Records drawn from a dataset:

(** X10: every section a table adds holds a record, comes from a row of
    the table with the single cell containing "DETAILS", is titled by that
    cell trimmed, and has as id that cell in lower case with every run of
    white space turned into one underscore: an id without white space. *)
Theorem sections_come_from_markers (rs : list row) :
  Forall (λ sec,
            DCSC.data sec ≠ []
            ∧ Forall (λ c, is_white_space c = false) (DCSC.table_id sec)
            ∧ ∃ cell before after,
                [cell] ∈ rs
                ∧ cell = before ++ js "DETAILS" ++ after
                ∧ DCSC.section_title sec = trim cell
                ∧ DCSC.table_id sec = replace_ws (js "_") (toLowerCase cell))
         (DCSC.scan_table toLowerCase [] rs).
Proof. apply scan_table_provenance. Qed.

(** X14: the envelope of the section normalizer lists no empty table:
    every table has at least one record, [total_rows] counts its records,
    and its id holds no white space. *)
Theorem section_tables_never_empty (rawData : Envelope Server.RawTable) :
  Forall (λ t, (0 < DCSC.out_total_rows t)%nat
               ∧ DCSC.out_total_rows t = length (DCSC.out_data t)
               ∧ Forall (λ c, is_white_space c = false) (DCSC.out_table_id t))
         (tables (DCSC.parseDCSCTables toLowerCase rawData)).
Proof.
  simpl. rewrite foldl_scan_table. simpl.
  apply Forall_forall. intros t Ht.
  apply elem_of_lookup_imap in Ht as (i & sec & -> & Hi).
  apply list_elem_of_lookup_2, list_elem_of_join in Hi as (secs & Hsec & Hsecs).
  apply list_elem_of_fmap in Hsecs as (table & -> & _).
  pose proof (proj1 (Forall_forall _ _)
                (scan_table_provenance (Server.rows table)) sec Hsec)
    as (Hdata & Hid & _).
  simpl. split; [|done].
  destruct (DCSC.data sec); [done | simpl; lia].
Qed.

PROBLEM DETAILS:
All lines from the one with "(scan_table_provenance (Server.rows table))" to the end of the entries above are to be written out exactly, the first and last included.

WRITTEN SOLUTION:
                (scan_table_provenance (Server.rows table)) sec Hsec)
    as (Hdata & Hid & _).
  simpl. split; [|done].
  destruct (DCSC.data sec); [done | simpl; lia].
Qed.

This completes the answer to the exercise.